Outro fator relevante no caso da Colômbia foi o aumento de sua participação no cultivo de papoula e produção de heroína na década de 1990, superando o México nas Américas. Apesar de mais de 90% da produção de ópio ser proveniente do Afeganistão, Laos e Mianmar (UNODC, 2004), Colômbia e México destacam-se no fornecimento nas Américas, com o último exercendo um importante papel como rota de trânsito para outras drogas. A produção colombiana parece ter estabilizado nos últimos anos, mas a possibilidade de diversificação além da cocaína não pode ser menosprezada.

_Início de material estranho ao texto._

(** The value at a leaf and the bound on an inner page, for one cube. *)
Lemma distance_coord_value c coord leaf :
  cube_numbers c → coords_stored c → coord ≠ 0 → - 2 ^ 31 ≤ coord < 2 ^ 31 →
  let k := Z.abs coord in let i := Z.to_nat ((k - 1) / 2) in
  ∃ r, g_cube_distance_coord c coord leaf = Ok r ∧ number r ∧
    sval r = (if coord <? 0 then Z.opp else id)
      (if k <=? 2 * DIM c
       then if (if leaf then coord_upper k else coord <? 0) then shi c i else slo c i else 0).
Proof.
  intros Hc Hs H0 Hr k i. unfold g_cube_distance_coord. destruct (Z.eqb_spec coord 0); [done|].
  set (c' := if coord <? 0 then int32 (- coord) else coord).
  assert (Hu : uint32 c' = k ∧ (k < 2 ^ 31 → c' = k)).
  { unfold c', k. destruct (Z.ltb_spec coord 0); [|by rewrite uint32_id; lia].
    destruct (decide (coord = - 2 ^ 31)) as [->|]; [split; [done|lia]|].
    rewrite int32_id by (unfold is_int32, PG_INT32_MIN, PG_INT32_MAX; lia). rewrite uint32_id; lia. }
  destruct Hu as [-> Hk]. assert (0 < k ≤ 2 ^ 31) by (unfold k; lia). pose proof Hs as [_ HD]. unfold CUBE_MAX_DIM in HD.
  destruct (Z.leb_spec k (2 * DIM c)) as [Hle|Hgt].
  - rewrite Hk by lia. rewrite coord_index_range by lia.
    destruct (bound_of_spec c ((k - 1) / 2) (if leaf then coord_upper k else coord <? 0) Hc Hs) as (r & -> & Nr & Vr).
    { split; [apply Z.div_pos; lia|]. apply Z.div_lt_upper_bound; lia. }
    rsimpl. eexists. split; [done|]. fold i in Vr. rewrite <- Vr. destruct (coord <? 0); [by apply SFopp_number|done].
  - rsimpl. eexists. split; [done|]. destruct (coord <? 0); [|by split; [apply number_d0|]].
    destruct (SFopp_number d0 number_d0). done.
Qed.
(** Returns the new page and the offset number, which is [InvalidOffsetNumber]
    when the item is refused. *)
Definition PageAddItemExtended (p : Page) (item : Item) (size offsetNumber flags : Z)
  : result (Page * Z) :=
  if corrupted_pointers p then Err (Elog "corrupted page pointers")
  else
    let limit := uint16 (PageGetMaxOffsetNumber p + 1) in
    slot ← choose_slot p offsetNumber flags;
    match slot with
    | None => Ok (p, InvalidOffsetNumber)
    | Some (offsetNumber, needshuffle, p) =>
        if limit <? offsetNumber then Ok (p, InvalidOffsetNumber)
        else if has_flag flags PAI_IS_HEAP && (MaxHeapTuplesPerPage <? offsetNumber)
        then Ok (p, InvalidOffsetNumber)
        else
          let lower := if (offsetNumber =? limit) || needshuffle
                       then pd_lower p + sizeof_ItemIdData else pd_lower p in
          let alignedSize := MAXALIGN size in
          let upper := int32 (pd_upper p - int32 alignedSize) in
          if upper <? lower then Ok (p, InvalidOffsetNumber)
          else
            let i := Z.to_nat (offsetNumber - 1) in
            let itemId := ItemIdSetNormal upper size in
            let linp :=
              if needshuffle then take i (pd_linp p) ++ itemId :: drop i (pd_linp p)
              else if offsetNumber =? limit then pd_linp p ++ [itemId]
              else <[i := itemId]> (pd_linp p) in
            Ok ({| pd_flags := pd_flags p;
                   pd_lower := uint16 lower;
                   pd_upper := uint16 upper;
                   pd_special := pd_special p;
                   pd_pagesize_version := pd_pagesize_version p;
                   pd_linp := linp;
                   pd_mem := mem_write upper size item (pd_mem p);
                   pd_sp := pd_sp p |}, offsetNumber)
    end.

(** [PageAddItem] with [overwrite] and [is_heap]. *)
Definition PageAddItem (p : Page) (item : Item) (size offsetNumber : Z)
    (overwrite is_heap : bool) : result (Page * Z) :=
  PageAddItemExtended p item size offsetNumber
    (Z.lor (if overwrite then PAI_OVERWRITE else 0) (if is_heap then PAI_IS_HEAP else 0)).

As iniciativas internacionais e as experiências nacionais têm apontado a importância de um enfoque além da questão de erradicação e substituição de cultura. No caso da erradicação, os danos ambientais somam-se ao grave problema de deslocamento populacional. Na Colômbia, os migrantes das áreas rurais mais afetadas pela política de erradicação e pela violência do conflito armado não encontram alternativa de inserção econômica e social nas áreas urbanas. Desde uma perspectiva internacional, atividades de interdição e erradicação também são

conhecidas por gerar o transbordamento do problema para outros países, como já ocorre para o Equador, Venezuela e Brasil.

O enfoque “de cima para baixo” da idéia de substituição de cultura, marcante no ATPA, também se mostrou ineficiente para lidar com um problema multidimensional. Foi justamente este reconhecimento que levou à construção de uma proposta de desenvolvimento alternativo no âmbito do UNODC, cujo princípio fundamental é a consideração das características sociais e culturais das comunidades envolvidas na produção de drogas. Conforme enfatizado pelo United Nations Office for Drug Control and Crime Prevention37 (2001, p. 73), “[…] coca cultivation does not have the same cultural basis or the same social hold in each country of the Andean area.”

Nesse sentido, o enfoque norte-americano no ATPA é inadequado em vários aspectos. Além de basear-se numa visão unilateral centrada na eliminação do cultivo da coca, independente dos custos sócio-econômicos locais que represente, o ATPA sofre de uma deficiência conceitual evidente, ao ignorar que a ilegalidade não elimina a validade de muitas regras de mercado - vantagens comparativas, escala de produção, integração de cadeia e oferta e demanda – que norteiam a dinâmica do setor de drogas. Curiosamente, os argumentos que os Estados Unidos utilizam para defender o livre comércio e uma maior liberalização internacional dos mercados são ignorados quando se trata da produção de culturas utilizadas para a fabricação de drogas. De fato, pelo aspecto estritamente econômico, é improvável que haja uma cultura capaz de oferecer aos beneficiários do ATPA ganhos mais substanciais do que os obtidos com a produção de coca, mesmo considerando que parte substancial da renda é capturada nos estágios mais avançados da produção de drogas.